Mr Moyne described British Secretary of State Hilary Benn as “duplicitous”.
“He has given Sean Brown’s family a slap in the face. The reality of the situation is impunity is the name of the game. Lack of accountability is the name of the game.
“All these different processes and agreements and deals, which are largely political, are bargaining off human rights that are not for sale.
“Merlyn Rees was equally duplicitous. When he was Shadow British Secretary of State, he visited Long Kesh. The other internees nominated Jim to speak to him at the wire of the cage. Rees pretended he was interested. He told Jim, and this is documented, he thought internment was ‘evil and disgusting’ and he would end it within six weeks of Labour getting into power.
“Eleven months later, when Merlyn Rees was 11 months in the job, Jim suffocated in Long Kesh. Both Rees and Benn were members of Labour governments.
“Benn is the Viceroy to Ireland. He has no interest in justice for those killed by the state, they are waiting for people to die off.
“The thing Jim believed in and gave his life for was better conditions for the ordinary people. He was not exceptional. He was an ordinary person from humble beginnings who volunteered to become involved in an effort to restore the Irish Republic.
“He was intelligent.

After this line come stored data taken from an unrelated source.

(* ===== verification/_CoqProject ===== *)
-Q . S2P
Prelude.v
Cells.v
Layouts.v
Coverage.v
Legality.v
Placement.v
JsDate.v
DateString.v
Winner.v
Json.v
Engine.v
Store.v
Game.v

To us he was everything. To the family he was everything. He has defined our family to an extent.”
Jim Moyne pictured before his imprisonment.

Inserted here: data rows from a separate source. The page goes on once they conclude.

(* ===== verification/Prelude.v ===== *)
(** * Calendar puzzle board engine: a verification development

    The program is [src/src/stores/game.ts], the Pinia store
    [useGameStore] of a calendar puzzle: a board of cells typed [day],
    [month], [date] or [blocked] on which polyomino pieces are laid until
    only the cells naming a target date stay free. The store has
    - one helper, [findOccupiedCells] (lines 23-38), the coverage
      resolver: the cells a shape matrix covers from an anchor cell, by
      the row-major id formula [row * 9 + col + 1] and [Array.find];
    - the state [initBoardState] / [boardState] (lines 41-44), two arrays
      of cell objects, and the getter [getboardState];
    - the actions [setboardState] (copy a layout into both arrays),
      [canPlay] (legality), [placePiece] / [removePiece] (write
      [isOccupied] and [pieceId] through the objects the resolver
      returns), [checkWinner] (the win test for a date) and [resetGame]
      (copy the initial array back), all built on the resolver. The copies
      are [JSON.parse(JSON.stringify(...))].
    The UI (not in the repository) calls the actions; only the protocol
    it is expected to follow is modelled.

    ** Files, in dependency order
    The component files [Coverage], [Legality], [Placement], [Winner],
    [JsDate], [DateString] (its parser) and [Store] each hold one
    [Module] of the file's name, so that the snapshot actions
    ([Placement.placePiece]) and their heap versions
    ([Store.placePiece]) keep the source's names side by side.
    - [Prelude]: JavaScript value semantics ([===] as the class
      [JsStrictEq] with its law, truthiness, array indexing), the hint
      databases [calendar] / [calendar_rw], generic lemmas on [find],
      [filter] and [omap].
    - [Cells]: [interface Cell] and [interface Piece] as [Cell.t] and
      [Piece.t], the lookup [find_by_id] ([boardState.find(cell =>
      cell.id === k)]), [boardCols] and the formula [cell_index] with its
      inverse [cell_coords], the write [set_occupancy], its pointwise form
      [mark_ids], and well-formed layouts [layout_wf].
    - [Layouts]: boards for the witnesses: a generator as the UI builds
      layouts and a 6 x 9 calendar board.
    - [Coverage]: [findOccupiedCells] as the two [forEach] loops
      [scan_row] / [scan_shape], written once over an abstract lookup so
      that the heap store reuses them; the reference [covered_ids].
    - [Legality]: [canPlay] with its early-returning loop [all_free].
    - [Placement]: [placePiece] and [removePiece] on an array of cell
      values; a write goes to the first cell with the found id
      ([update_first]), which is the object [find] returned.
    - [JsDate]: [Module JsDate], the built-in [Date] after ECMA-262
      §21.4.1: time values (milliseconds, [None] for [NaN]), [Day],
      [WeekDay], [DayFromYear], [DaysInYear], [MakeDay], [MakeDate],
      [TimeClip], [LocalTime] and [UTC] for a host time zone [TimeZone]
      (an offset and its changes, daylight saving time included), the
      executable [YearFromDay] (an estimate corrected by one year) and the
      tables of [MonthFromTime] / [DateFromTime]; the getters
      [date_parts] of lines 98-100 with their record [DateParts].
    - [DateString]: [new Date(solveDate)] (line 97): [Module DateString]
      parses the Date Time String Format ([parse]: date-only forms as UTC,
      date-time forms as local time or with an offset); [new_Date] on
      [solveDate: string | Date] ([DateArg]); [solveDateParts], the
      date's three getters as [checkWinner] reads them.
    - [Winner]: [checkWinner z board solveDate], the whole action from
      [new Date(solveDate)] to the three comparisons; [number_toString]
      is [Number.prototype.toString] on integers.
    - [Json]: the value layer of the JSON round trip of a cell.
    - [Engine]: the interface of the store, the class [BoardEngine] with
      its laws [BoardEngineLaws] (each action acts on [getboardState] as
      the snapshot definitions do; only [setboardState] changes the
      initial snapshot), and the sequences of calls [action] with their
      snapshot semantics [snapshot_run].
    - [Store]: [Module Store], the store as a heap [gmap Z Cell.t] of
      cell objects with the two arrays as lists of references: [find_ref],
      the resolver on references, [write] through references, [alloc] for
      the JSON copies; its invariant [Store.wf] (no reference twice in the
      two arrays, none dangling, allocation fresh); the instances
      [store_engine] / [store_engine_laws] discharge the interface.
    - [Game]: the UI protocol [play] as a step relation over any lawful
      engine, and the invariant [tiling] of a play session.

    ** What the theorems show
    - Coverage: the loops compute [omap find_by_id covered_ids]
      ([findOccupiedCells_reference]); on a complete well-formed grid a
      piece that fits covers exactly its cells
      ([findOccupiedCells_complete]); a piece overhanging the right edge
      wraps onto the next row ([findOccupiedCells_wraps_right_edge]).
    - Legality: [canPlay_spec] characterises [canPlay] over the offsets
      (off-grid entries are ignored); an occupied or blocked anchor is
      refused when the top-left entry is 1 ([canPlay_occupied_anchor]);
      [canPlay] reads only the cells it covers, so an uncovered occupied
      anchor does not make a placement illegal
      ([canPlay_reads_covered_only]).
    - Placement: the functional behaviour of both actions on every
      branch ([placePiece_spec], [removePiece_spec]); both keep every
      cell's skeleton and flag/owner agreement ([place_remove_invariant]);
      the round trip of §8 under [canPlay] ([place_remove_roundtrip]); a
      cell behind an earlier cell with its id is never written
      ([duplicate_id_never_written]); every sequence of legal placements
      that each cover a cell is finite, the number of free cells being
      the measure ([legal_placements_terminate]).
    - Date: west of UTC the getters of a date-only string give the
      previous day ([date_only_shows_previous_day]) while the local form
      [...T00:00] gives the day itself, also on a day whose midnight a
      change of offset skips ([local_midnight_fields]). They rest on the
      library lemmas of [JsDate] and [DateString] about the built-in
      ([YearFromTime_largest], [MakeDate_fields], [parse_iso_date]).
    - Winner: [checkWinner_spec] (the [> 2] gate and the truthiness tests
      never decide the result); [checkWinner] is complete for the spec's
      solved state ([checkWinner_complete]) but not sound for it: it
      reads only the first free cell of each type, so uncovering cells
      behind those keeps a win ([checkWinner_ignores_later_cells]); the
      name lookups are never [undefined] ([checkWinner_names_defined]);
      west of UTC a date-only target is checked as the previous day
      ([checkWinner_date_only_west]).
    - Store: the heap store refines the snapshot semantics over every
      sequence of calls, keeping its no-aliasing invariant
      ([store_refines_snapshots]); the getter hands out the live array,
      so a caller's write through it changes the current board in place
      ([getter_aliases_live_board]), yet no sequence of calls and such
      writes alters what [resetGame] restores ([reset_target_invariant],
      §8 of the spec).
    - Session: in every session that follows the protocol, no cell is
      covered by two pieces ([session_no_overlap]), occupancy and owner
      are exactly those of the placed pieces
      ([session_occupancy_exact]), and the board can always be cleared
      by [removePiece] calls alone ([session_can_clear]).
    - Examples: evaluations on the calendar board document the findings
      on concrete inputs (Scenario D, an empty board winning, the first
      match, an overlap breaking the round trip, a duplicated id, a
      partly covered piece, an impossible date rolling over).

    ** Modelling choices
    - JavaScript numbers are [Z]: ids, indices and shape entries are
      small integers, where double arithmetic is exact; no width bound is
      involved. Every loop of the source is a [forEach], [for ... of],
      [find] or [filter] over a finite array, modelled by structural
      recursion: no fuel and no termination measure are needed.
    - [console.log] calls are omitted (output only). Pinia's reactivity
      and [defineStore] are not modelled: the store is a plain state.
    - [Date] is a built-in the source calls; it is modelled after
      ECMA-262, not after an engine. The host's time zone is a parameter
      [z] of [checkWinner]: a base offset and a sorted list of changes of
      offset, which is what a time-zone database gives for the years a
      date can name (daylight saving time and rule changes; a zone's
      offsets stay within a day of UTC and its changes a day apart,
      [zone_wf]); the zone is data, not read from the host. Strings
      outside the Date Time String Format, which ECMA-262 leaves to the
      implementation, are read as [NaN]. The calendar proofs need no
      search over dates: the year estimate is bounded by [lia] after
      [Z.div_mod_to_equations], and the one fact checked by evaluation
      ([DayFromYear_succ]) is checked on one 400-year cycle, which the
      closed form repeats ([periodic_all]).
    - The layout the UI supplies and the UI itself are not in the
      repository: layouts are inputs (with [layout_wf] / [fresh_layout]
      where a theorem needs them), the UI is the protocol [play].

    ** Not modelled, and why
    - Pinia's [defineStore] and its reactivity: library plumbing that
      only schedules re-rendering; it computes no value the actions read
      or return. The store is its plain state; the one property of the
      library the code relies on, that the getter returns the state's own
      array, is modelled ([getboardState_ref]).
    - [console.log] (lines 24, 61, 111): output only.
    - The UI (drag and drop, rendering, the layout data): not in the
      repository; only the call protocol it is expected to follow
      ([play], [caller_run]) is modelled, and layouts are inputs.
    - The engine-specific parsing of date strings outside the Date Time
      String Format, which ECMA-262 leaves to the implementation: no
      single behaviour to model; such strings are read as [NaN].
    - The layout validation §7 recommends for a hardened version: it is
      not code of the repository ([placePiece_duplicate_id] shows what
      its absence allows). *)

From Stdlib Require Export ZArith DecimalString.
From stdpp Require Export base list option strings gmap.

The Moyne family is currently writing a book about Jim, which will “outline a life cut short by state violence”.
“It is about us telling our own story, countering the official narrative,” Mr Moyne said.
“Jim was not included in Brian Feeney’s ‘Lost Lives’ book. We don’t know why. Exhibitions have taken place for the victims of state violence and his name and image have been excluded.
“If the official narrative is not going to record Jim, we will. But we also want to humanise him. The reality is he was a human being. He was a son, a brother, a nephew and an uncle.
“By all accounts he was great craic. Full of divilment. He was fun loving. He spent time at the Christian brothers. He was a dental technician. He was well known in his community. He was articulate and he was always well dressed.
“For the purposes of the book we are also doing a call out to the community that if you have any photos of Jim to bring them forward because the British army took a lot of the photos that the family had.
“We have very few photos of Jim. We are also looking for anybody who would be willing to come forward with personal accounts of Jim as a person - reminiscences, humourous times, things that would be of interest or any good turns he did anybody.”
The Moyne family has hundreds of letters which Jim Moyne wrote to his sister, Margaret, from Long Kesh - poignantly, two in the last week before he died.
“In them he mentions people who were released that week and how he was one of the longest serving and you never know, he might get lucky and get released.
“Essentially, whenever Jim’s uncles were involved in republican activity it was for the creation of a Republic. Partition didn’t exist.
“From our perspective, when we are remembering Jim, we will remember he was a republican, and what he believed in was a Republican solution - an end to sectarianism and British interference in Ireland.
“Whatever constitutional change takes place, it has to improve the conditions for ordinary people on the whole island.
“There is plenty of inequality. If we are not fighting to improve the lot of those at the bottom then it will have all been in vain.”
A commemoration, organised by the Moyne family, will take place on Monday, January 13 at 7.00pm at the Lecky Road republican monument.